START Material supplied

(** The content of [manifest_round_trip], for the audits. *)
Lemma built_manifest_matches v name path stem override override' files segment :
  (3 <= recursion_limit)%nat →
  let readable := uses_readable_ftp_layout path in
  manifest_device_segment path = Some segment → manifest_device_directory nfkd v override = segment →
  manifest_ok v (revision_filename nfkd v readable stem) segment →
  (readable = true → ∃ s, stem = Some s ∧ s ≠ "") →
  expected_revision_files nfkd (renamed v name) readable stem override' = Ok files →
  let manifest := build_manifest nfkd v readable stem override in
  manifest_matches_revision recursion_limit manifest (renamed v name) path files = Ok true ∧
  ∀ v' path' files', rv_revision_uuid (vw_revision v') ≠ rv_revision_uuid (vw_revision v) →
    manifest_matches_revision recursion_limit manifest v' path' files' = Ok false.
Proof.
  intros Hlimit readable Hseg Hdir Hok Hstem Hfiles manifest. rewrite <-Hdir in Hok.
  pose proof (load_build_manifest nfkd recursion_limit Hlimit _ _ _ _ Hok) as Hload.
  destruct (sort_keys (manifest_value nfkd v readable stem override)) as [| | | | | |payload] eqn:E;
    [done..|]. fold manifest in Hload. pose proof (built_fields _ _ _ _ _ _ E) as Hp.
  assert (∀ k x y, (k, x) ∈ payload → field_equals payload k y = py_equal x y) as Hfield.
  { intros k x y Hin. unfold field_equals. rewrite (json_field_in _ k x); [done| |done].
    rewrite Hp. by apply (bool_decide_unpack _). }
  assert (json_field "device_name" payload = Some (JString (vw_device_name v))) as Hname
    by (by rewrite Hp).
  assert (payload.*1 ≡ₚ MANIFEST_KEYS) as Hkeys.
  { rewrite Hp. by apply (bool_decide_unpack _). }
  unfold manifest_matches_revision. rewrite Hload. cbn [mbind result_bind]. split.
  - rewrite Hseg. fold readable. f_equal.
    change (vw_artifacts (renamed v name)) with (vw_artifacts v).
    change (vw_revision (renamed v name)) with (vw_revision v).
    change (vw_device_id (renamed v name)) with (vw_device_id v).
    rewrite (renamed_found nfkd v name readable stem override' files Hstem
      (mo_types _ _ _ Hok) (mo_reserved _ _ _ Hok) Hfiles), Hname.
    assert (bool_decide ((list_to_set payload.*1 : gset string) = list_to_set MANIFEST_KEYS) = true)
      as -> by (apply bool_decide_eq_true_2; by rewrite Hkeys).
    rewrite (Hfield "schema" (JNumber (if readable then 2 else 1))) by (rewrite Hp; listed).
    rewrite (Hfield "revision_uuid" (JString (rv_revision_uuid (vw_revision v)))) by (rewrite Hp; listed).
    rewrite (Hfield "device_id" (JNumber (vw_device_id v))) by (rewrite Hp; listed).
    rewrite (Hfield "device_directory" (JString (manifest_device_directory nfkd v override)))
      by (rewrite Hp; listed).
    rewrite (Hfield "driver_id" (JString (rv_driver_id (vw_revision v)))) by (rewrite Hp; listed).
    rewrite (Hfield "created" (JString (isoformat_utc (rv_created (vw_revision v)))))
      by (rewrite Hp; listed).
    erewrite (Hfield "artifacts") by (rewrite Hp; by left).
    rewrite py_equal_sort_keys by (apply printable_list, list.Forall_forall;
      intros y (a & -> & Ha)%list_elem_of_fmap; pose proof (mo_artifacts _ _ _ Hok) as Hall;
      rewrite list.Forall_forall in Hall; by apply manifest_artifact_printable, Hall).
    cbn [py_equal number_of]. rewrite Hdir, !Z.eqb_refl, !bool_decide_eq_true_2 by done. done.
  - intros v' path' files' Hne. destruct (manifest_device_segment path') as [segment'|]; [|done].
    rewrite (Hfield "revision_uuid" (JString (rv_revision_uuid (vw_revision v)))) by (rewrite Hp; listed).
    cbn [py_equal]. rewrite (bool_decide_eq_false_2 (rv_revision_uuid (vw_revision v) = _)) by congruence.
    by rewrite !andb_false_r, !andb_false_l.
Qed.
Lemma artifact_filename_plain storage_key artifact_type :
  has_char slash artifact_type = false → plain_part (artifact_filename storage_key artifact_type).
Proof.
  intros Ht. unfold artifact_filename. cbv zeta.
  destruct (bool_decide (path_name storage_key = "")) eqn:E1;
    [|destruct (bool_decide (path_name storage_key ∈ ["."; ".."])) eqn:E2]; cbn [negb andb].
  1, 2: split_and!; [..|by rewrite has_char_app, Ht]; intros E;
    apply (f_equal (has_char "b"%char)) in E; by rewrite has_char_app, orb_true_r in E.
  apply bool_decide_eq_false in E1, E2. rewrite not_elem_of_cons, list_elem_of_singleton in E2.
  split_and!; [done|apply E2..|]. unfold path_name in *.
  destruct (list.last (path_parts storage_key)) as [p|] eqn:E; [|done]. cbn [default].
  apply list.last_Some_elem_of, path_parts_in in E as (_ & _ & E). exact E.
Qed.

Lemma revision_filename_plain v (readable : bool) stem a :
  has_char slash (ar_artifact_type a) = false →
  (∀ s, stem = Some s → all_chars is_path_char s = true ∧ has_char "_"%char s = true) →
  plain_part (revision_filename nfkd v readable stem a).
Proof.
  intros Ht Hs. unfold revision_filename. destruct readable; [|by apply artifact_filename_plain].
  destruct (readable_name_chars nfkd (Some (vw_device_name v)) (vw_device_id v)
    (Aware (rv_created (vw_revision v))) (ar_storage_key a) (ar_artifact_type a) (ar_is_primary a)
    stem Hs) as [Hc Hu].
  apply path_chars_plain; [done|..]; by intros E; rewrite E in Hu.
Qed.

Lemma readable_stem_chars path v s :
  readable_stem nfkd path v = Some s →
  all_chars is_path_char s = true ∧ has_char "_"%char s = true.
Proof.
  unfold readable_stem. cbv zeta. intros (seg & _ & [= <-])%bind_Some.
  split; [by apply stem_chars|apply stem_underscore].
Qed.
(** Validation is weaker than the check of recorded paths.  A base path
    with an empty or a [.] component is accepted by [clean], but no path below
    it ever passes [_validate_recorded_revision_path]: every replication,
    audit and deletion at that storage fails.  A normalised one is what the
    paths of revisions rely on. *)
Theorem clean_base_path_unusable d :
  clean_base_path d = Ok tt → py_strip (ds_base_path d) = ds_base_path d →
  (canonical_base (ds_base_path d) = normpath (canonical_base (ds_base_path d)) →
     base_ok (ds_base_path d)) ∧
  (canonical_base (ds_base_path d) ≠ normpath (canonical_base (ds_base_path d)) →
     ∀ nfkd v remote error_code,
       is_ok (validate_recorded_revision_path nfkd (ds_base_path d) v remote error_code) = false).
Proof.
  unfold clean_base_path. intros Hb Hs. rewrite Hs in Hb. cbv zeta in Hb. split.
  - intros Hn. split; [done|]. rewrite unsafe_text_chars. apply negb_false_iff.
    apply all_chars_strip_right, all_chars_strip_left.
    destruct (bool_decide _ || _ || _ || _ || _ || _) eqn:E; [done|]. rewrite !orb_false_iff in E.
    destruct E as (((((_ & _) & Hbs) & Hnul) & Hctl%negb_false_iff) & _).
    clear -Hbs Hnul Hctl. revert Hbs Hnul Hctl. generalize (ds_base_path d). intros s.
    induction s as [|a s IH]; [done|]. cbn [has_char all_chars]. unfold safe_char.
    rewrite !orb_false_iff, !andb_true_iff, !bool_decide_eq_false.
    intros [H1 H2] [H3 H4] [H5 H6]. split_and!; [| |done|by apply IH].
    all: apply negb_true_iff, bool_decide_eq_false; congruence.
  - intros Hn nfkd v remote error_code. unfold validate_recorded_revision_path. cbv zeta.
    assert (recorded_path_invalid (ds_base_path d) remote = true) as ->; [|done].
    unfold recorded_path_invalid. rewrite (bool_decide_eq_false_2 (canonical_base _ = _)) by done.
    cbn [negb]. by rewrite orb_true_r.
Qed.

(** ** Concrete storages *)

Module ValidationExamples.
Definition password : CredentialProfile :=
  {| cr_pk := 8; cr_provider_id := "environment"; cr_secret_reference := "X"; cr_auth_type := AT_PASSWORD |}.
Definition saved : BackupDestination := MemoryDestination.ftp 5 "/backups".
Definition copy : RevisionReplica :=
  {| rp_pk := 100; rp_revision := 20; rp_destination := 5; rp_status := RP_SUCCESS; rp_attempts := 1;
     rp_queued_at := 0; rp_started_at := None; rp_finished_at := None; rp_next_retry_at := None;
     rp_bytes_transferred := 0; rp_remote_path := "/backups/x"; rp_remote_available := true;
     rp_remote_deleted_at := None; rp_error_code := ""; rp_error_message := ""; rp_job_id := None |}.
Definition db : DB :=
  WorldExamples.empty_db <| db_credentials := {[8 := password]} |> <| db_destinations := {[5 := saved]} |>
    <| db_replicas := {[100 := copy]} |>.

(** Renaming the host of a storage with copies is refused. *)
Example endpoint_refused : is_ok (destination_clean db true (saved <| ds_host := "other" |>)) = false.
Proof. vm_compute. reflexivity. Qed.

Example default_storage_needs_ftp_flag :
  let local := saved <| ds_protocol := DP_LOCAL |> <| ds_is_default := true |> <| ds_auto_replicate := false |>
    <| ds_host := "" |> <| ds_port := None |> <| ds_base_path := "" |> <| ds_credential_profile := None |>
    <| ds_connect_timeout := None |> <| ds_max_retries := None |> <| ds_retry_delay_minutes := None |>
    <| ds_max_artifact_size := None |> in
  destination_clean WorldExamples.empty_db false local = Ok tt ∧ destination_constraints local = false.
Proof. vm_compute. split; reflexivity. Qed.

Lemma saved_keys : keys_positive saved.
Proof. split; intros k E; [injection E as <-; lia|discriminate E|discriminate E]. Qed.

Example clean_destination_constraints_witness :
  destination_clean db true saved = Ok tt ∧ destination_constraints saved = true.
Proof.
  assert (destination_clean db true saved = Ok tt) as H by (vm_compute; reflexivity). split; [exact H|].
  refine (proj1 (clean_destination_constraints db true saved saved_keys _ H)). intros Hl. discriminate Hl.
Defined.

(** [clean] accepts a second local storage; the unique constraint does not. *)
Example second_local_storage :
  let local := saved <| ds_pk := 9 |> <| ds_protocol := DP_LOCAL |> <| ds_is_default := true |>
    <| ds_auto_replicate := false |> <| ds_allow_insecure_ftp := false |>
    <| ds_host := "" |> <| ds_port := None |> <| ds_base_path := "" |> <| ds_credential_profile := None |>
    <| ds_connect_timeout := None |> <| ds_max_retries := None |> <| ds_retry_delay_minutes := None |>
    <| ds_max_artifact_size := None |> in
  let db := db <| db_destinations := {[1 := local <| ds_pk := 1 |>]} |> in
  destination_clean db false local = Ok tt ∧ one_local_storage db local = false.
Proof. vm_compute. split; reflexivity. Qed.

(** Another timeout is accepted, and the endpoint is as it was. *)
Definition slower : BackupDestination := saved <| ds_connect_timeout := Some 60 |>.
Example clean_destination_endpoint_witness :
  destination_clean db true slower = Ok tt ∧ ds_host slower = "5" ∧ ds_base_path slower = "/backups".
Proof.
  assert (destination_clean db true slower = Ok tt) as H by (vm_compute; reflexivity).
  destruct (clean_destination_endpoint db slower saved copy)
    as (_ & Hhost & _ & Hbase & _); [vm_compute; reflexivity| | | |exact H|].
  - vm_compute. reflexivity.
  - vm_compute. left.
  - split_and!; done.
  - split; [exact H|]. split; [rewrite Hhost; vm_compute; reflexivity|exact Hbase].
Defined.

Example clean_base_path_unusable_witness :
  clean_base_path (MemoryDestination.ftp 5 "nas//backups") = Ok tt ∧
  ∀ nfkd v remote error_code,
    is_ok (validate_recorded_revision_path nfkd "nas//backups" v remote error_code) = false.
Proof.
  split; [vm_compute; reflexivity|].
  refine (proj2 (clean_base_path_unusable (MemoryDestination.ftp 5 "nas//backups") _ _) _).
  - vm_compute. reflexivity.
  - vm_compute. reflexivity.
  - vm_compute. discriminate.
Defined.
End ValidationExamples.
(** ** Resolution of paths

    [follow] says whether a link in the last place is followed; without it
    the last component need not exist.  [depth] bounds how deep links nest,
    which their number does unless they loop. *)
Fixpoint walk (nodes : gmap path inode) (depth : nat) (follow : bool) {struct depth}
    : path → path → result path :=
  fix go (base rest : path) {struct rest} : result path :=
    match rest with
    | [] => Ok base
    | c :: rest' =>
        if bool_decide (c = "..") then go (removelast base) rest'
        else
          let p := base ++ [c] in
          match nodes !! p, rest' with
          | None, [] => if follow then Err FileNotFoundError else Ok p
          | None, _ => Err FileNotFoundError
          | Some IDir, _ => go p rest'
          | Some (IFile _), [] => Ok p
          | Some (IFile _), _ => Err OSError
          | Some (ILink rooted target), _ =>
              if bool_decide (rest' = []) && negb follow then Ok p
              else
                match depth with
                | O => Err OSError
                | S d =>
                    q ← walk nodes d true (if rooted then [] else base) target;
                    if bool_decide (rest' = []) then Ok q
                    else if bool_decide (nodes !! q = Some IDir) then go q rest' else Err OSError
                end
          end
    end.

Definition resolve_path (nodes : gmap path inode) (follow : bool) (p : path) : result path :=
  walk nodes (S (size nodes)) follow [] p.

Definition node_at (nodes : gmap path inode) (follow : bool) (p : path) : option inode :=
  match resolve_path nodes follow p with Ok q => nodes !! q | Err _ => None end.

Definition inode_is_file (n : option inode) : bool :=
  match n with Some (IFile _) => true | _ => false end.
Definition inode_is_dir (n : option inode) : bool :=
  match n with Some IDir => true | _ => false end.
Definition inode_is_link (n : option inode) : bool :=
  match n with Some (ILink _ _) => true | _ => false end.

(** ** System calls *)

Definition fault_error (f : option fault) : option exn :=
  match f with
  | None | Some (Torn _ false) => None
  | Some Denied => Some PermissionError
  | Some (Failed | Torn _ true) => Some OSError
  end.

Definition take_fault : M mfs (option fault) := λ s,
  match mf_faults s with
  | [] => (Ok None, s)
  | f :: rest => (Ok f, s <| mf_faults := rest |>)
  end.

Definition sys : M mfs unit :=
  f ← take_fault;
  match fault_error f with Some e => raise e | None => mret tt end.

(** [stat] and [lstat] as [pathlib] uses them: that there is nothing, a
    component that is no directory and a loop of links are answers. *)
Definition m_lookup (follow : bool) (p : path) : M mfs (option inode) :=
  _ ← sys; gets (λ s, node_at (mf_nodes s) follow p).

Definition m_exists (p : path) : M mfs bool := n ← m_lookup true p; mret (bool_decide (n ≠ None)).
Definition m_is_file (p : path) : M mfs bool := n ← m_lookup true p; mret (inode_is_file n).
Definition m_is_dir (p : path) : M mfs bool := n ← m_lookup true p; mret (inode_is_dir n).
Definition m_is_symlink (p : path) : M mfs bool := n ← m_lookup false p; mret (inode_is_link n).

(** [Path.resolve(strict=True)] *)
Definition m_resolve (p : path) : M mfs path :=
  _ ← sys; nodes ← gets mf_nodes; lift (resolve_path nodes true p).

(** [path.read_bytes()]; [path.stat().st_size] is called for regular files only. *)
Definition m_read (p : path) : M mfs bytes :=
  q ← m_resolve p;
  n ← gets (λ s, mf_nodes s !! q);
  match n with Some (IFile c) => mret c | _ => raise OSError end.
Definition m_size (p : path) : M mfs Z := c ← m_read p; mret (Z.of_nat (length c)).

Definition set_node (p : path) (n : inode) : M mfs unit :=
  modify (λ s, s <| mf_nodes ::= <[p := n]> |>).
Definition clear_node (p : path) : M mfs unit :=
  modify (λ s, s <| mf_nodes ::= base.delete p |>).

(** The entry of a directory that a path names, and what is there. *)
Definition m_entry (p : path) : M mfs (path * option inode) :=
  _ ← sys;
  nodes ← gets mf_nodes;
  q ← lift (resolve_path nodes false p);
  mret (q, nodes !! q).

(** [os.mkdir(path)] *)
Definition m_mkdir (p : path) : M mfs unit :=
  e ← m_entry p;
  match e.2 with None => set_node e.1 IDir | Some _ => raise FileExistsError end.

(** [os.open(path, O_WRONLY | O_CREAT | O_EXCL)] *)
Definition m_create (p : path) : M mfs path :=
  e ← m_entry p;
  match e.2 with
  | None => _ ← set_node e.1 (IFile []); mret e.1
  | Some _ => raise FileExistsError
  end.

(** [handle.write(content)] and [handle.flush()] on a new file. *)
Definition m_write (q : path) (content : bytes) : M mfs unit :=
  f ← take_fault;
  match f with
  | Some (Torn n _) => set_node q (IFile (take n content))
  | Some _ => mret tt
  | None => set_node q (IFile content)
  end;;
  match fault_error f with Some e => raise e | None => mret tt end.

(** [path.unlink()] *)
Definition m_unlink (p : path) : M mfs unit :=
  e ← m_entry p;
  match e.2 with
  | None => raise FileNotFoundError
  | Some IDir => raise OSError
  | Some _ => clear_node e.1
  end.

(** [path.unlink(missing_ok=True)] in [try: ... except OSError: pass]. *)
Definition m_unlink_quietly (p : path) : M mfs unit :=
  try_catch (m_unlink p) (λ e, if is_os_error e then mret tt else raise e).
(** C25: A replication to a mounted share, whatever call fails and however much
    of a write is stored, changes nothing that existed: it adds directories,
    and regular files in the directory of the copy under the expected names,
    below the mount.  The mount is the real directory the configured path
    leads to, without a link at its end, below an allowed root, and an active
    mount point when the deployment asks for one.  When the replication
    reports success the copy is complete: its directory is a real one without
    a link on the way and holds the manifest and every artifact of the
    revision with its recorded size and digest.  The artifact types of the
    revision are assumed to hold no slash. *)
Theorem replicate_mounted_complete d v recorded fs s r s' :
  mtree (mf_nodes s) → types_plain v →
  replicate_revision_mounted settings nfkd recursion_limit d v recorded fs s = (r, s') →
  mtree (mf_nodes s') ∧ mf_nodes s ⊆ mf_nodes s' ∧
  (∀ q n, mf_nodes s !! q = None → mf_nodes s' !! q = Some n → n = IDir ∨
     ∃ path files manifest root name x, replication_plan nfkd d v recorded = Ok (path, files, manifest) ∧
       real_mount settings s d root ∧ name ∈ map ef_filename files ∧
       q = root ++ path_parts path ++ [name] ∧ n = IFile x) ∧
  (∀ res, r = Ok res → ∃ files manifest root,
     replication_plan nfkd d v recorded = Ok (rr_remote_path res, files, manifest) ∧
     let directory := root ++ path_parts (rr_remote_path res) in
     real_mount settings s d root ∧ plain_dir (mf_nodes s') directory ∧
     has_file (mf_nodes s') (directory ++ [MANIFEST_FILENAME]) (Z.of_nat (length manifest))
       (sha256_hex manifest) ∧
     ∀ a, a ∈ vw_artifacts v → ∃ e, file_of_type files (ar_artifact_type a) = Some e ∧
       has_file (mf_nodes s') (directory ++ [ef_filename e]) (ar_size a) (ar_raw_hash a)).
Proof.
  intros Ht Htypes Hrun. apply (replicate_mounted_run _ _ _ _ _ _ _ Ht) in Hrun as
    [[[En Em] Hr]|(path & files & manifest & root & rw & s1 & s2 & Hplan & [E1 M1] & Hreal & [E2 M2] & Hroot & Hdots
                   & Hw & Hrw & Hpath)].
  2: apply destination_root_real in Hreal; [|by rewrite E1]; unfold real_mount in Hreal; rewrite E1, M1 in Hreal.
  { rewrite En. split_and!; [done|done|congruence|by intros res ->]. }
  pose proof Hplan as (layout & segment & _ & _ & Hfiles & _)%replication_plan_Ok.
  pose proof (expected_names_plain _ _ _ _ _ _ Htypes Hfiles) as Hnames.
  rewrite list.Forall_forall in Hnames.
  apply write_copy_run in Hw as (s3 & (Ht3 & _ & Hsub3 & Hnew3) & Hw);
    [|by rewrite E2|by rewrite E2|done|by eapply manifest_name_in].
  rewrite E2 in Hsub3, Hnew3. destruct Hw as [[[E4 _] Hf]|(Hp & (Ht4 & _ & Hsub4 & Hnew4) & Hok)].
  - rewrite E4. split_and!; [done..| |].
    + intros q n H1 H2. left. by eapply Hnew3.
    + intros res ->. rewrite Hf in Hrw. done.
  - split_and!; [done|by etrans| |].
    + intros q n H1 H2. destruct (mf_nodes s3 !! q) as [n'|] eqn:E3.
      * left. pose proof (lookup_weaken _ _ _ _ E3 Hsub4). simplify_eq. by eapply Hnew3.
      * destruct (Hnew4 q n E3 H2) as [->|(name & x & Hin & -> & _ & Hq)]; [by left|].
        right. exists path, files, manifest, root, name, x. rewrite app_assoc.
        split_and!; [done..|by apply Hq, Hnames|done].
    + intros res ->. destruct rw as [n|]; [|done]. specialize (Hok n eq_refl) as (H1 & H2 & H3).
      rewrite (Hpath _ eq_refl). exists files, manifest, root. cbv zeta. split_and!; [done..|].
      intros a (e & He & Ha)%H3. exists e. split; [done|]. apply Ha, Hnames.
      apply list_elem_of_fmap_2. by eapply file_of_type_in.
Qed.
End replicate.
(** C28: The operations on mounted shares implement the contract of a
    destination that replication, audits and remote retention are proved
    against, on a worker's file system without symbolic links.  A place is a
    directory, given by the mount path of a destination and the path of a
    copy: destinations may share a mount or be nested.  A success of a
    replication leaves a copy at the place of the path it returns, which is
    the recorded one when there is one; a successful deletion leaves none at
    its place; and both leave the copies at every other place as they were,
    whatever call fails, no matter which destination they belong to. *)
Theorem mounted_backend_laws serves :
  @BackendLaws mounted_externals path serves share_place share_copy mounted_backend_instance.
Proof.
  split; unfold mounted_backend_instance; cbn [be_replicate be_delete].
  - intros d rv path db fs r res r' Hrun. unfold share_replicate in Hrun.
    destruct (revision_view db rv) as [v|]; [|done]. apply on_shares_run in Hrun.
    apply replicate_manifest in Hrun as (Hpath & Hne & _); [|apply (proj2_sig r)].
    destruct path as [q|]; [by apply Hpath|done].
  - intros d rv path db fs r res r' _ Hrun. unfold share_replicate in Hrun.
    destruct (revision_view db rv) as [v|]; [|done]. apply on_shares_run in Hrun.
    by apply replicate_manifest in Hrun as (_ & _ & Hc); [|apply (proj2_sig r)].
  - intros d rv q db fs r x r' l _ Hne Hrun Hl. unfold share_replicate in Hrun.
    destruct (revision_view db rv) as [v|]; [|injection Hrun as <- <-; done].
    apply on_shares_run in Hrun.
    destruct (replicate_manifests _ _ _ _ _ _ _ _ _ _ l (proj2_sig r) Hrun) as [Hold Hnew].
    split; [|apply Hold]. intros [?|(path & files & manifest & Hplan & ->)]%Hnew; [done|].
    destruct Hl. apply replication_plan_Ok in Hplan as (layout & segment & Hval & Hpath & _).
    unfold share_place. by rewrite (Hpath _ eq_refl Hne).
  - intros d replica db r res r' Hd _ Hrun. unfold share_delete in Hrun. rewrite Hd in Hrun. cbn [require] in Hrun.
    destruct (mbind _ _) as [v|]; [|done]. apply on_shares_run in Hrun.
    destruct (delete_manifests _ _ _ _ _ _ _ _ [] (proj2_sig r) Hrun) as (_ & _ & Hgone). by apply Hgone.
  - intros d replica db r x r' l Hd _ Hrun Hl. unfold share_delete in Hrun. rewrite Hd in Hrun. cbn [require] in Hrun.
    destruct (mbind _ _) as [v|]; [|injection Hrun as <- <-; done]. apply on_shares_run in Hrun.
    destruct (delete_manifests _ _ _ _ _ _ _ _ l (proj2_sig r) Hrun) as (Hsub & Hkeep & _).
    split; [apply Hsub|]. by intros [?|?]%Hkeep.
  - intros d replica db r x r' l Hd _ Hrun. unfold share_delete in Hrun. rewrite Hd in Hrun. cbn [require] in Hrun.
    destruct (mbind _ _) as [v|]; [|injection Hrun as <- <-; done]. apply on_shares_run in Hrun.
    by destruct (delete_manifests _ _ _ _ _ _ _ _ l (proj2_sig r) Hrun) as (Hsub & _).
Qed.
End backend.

END Material supplied

**Work to be completed**
Copy out, word for word, the part of the entries above that begins at the line with "revision are assumed to hold no slash. *)" and ends at the line with "(∀ res, r = Ok", including both.

**Solution to this task**
    revision are assumed to hold no slash. *)
Theorem replicate_mounted_complete d v recorded fs s r s' :
  mtree (mf_nodes s) → types_plain v →
  replicate_revision_mounted settings nfkd recursion_limit d v recorded fs s = (r, s') →
  mtree (mf_nodes s') ∧ mf_nodes s ⊆ mf_nodes s' ∧
  (∀ q n, mf_nodes s !! q = None → mf_nodes s' !! q = Some n → n = IDir ∨
     ∃ path files manifest root name x, replication_plan nfkd d v recorded = Ok (path, files, manifest) ∧
       real_mount settings s d root ∧ name ∈ map ef_filename files ∧
       q = root ++ path_parts path ++ [name] ∧ n = IFile x) ∧
  (∀ res, r = Ok res → ∃ files manifest root,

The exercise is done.